- [EXERCISE DIRECTIONS] Among the entries below, how many lines contain the string "Class"? Only the number, please.

╭─ RECORDS PROVIDED

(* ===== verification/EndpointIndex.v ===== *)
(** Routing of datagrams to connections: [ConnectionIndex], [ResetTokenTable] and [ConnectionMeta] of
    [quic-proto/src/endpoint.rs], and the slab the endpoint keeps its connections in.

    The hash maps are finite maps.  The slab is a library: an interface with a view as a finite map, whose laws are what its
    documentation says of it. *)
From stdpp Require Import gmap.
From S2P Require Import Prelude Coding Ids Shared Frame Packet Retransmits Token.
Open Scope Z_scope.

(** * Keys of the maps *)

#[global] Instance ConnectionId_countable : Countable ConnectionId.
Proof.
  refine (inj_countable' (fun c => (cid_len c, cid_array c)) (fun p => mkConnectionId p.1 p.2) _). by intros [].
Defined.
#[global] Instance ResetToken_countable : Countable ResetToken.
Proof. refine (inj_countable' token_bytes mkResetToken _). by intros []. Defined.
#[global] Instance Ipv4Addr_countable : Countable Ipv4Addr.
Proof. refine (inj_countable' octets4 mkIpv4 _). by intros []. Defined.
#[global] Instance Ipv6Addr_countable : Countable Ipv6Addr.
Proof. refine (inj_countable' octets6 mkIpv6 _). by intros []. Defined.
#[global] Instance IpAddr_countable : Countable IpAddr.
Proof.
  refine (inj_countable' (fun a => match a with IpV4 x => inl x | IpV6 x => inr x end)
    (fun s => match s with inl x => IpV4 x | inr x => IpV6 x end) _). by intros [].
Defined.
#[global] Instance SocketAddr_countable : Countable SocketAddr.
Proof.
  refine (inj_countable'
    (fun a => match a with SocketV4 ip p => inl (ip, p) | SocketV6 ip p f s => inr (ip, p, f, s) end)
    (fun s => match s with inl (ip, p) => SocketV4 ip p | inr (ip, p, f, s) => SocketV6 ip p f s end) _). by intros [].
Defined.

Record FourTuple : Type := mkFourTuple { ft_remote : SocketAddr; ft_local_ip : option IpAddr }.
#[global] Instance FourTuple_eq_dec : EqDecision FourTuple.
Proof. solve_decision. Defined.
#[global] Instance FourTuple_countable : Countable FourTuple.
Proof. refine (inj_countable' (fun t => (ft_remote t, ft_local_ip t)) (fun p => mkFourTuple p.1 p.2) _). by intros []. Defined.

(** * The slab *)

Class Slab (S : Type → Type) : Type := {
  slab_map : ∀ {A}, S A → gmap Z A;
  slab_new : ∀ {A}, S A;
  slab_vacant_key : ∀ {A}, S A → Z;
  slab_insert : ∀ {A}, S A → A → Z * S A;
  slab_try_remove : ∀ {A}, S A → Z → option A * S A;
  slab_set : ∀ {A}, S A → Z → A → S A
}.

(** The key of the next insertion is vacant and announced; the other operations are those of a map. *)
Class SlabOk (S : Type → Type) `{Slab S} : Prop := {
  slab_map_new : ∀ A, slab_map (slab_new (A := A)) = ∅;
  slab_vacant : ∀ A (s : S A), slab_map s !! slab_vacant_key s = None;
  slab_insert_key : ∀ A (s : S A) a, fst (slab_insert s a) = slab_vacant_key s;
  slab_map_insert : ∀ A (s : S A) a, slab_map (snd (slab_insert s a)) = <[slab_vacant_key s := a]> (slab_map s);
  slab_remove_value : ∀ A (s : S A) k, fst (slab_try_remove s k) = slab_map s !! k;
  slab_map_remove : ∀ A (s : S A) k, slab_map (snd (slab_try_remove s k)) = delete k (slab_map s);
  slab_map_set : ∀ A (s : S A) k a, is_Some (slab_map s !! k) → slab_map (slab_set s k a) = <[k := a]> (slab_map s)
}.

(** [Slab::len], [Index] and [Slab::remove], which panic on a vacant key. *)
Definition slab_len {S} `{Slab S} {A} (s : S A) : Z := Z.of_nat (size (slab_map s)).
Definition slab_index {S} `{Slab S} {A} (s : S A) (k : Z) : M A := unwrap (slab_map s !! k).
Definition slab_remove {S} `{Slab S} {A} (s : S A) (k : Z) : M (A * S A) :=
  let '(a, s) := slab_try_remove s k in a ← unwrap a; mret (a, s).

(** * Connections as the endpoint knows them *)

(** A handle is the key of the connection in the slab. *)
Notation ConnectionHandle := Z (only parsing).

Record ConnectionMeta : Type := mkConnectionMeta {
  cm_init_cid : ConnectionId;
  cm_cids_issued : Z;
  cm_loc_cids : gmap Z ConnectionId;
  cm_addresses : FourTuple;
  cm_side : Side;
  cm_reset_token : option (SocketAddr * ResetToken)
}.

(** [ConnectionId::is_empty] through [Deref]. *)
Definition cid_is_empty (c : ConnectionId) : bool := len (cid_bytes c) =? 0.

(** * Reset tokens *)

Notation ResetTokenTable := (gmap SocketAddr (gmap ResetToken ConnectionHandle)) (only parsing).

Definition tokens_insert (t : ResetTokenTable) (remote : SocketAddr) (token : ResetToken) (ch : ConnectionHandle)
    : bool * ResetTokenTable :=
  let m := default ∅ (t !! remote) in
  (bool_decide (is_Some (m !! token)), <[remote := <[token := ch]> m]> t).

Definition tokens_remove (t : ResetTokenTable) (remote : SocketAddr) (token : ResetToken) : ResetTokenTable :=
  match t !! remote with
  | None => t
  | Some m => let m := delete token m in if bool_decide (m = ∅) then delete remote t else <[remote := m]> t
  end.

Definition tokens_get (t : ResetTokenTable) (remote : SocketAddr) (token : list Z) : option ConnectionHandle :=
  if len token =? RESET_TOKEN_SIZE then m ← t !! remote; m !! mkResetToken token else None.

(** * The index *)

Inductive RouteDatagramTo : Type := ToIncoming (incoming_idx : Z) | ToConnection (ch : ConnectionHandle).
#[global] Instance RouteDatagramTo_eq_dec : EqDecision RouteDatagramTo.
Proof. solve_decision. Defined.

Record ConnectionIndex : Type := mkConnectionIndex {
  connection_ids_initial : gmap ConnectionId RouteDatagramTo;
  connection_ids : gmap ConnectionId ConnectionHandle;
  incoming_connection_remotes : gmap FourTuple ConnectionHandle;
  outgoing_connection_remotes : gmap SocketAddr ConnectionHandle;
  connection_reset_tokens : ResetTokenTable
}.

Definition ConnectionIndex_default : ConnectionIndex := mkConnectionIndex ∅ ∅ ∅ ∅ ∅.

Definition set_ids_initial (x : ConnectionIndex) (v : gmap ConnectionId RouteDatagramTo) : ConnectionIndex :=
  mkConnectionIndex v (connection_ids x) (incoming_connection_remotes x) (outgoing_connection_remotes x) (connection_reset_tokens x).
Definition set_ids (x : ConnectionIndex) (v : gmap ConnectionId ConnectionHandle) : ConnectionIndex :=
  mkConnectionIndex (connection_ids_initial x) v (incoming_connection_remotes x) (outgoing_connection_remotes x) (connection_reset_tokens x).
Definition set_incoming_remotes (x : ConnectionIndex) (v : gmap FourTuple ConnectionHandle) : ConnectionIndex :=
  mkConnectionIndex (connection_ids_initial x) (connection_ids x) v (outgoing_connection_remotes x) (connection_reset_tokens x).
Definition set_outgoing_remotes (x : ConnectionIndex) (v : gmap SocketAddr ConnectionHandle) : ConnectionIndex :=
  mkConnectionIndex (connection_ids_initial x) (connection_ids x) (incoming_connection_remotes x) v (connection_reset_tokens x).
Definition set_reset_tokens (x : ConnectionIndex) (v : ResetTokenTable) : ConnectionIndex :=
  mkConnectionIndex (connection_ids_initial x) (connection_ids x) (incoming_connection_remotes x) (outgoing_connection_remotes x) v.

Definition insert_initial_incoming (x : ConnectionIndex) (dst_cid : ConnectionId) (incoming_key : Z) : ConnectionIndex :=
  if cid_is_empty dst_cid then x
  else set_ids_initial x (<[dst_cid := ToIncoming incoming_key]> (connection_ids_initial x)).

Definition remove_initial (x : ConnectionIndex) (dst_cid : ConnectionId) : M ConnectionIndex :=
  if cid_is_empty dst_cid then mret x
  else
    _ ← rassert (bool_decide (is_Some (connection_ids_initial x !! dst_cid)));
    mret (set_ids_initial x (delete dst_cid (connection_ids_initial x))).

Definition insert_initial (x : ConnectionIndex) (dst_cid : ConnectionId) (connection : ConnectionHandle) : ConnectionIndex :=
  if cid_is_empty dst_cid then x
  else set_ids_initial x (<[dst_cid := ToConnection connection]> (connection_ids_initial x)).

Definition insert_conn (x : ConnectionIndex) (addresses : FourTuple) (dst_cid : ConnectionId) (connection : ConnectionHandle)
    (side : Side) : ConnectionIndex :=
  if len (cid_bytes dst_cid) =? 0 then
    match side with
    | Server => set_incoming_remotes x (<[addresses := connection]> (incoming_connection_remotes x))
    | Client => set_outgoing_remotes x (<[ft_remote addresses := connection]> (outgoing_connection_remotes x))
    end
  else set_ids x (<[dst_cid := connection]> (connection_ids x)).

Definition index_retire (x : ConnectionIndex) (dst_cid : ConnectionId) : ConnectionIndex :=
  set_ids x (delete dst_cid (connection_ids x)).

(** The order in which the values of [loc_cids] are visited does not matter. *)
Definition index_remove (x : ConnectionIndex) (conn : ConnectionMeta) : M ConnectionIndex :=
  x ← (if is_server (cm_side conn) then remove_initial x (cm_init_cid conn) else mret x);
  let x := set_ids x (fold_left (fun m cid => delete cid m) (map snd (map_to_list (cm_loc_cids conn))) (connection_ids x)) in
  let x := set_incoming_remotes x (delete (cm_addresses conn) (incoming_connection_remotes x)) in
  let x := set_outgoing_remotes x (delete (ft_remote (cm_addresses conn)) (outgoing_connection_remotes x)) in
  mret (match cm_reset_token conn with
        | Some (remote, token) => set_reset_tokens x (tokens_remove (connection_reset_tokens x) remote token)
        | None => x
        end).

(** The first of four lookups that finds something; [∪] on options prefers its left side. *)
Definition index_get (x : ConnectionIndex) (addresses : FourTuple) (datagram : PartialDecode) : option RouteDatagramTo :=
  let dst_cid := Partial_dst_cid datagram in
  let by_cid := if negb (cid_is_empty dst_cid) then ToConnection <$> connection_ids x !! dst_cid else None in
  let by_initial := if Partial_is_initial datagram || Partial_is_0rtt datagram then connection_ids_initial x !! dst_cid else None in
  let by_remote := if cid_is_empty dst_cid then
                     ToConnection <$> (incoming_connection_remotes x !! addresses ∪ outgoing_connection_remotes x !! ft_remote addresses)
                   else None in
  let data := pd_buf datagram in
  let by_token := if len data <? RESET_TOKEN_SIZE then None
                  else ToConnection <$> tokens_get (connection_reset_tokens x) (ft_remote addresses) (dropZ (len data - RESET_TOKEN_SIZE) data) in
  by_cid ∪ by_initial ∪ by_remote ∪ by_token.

╰─

- [OUTPUT] 2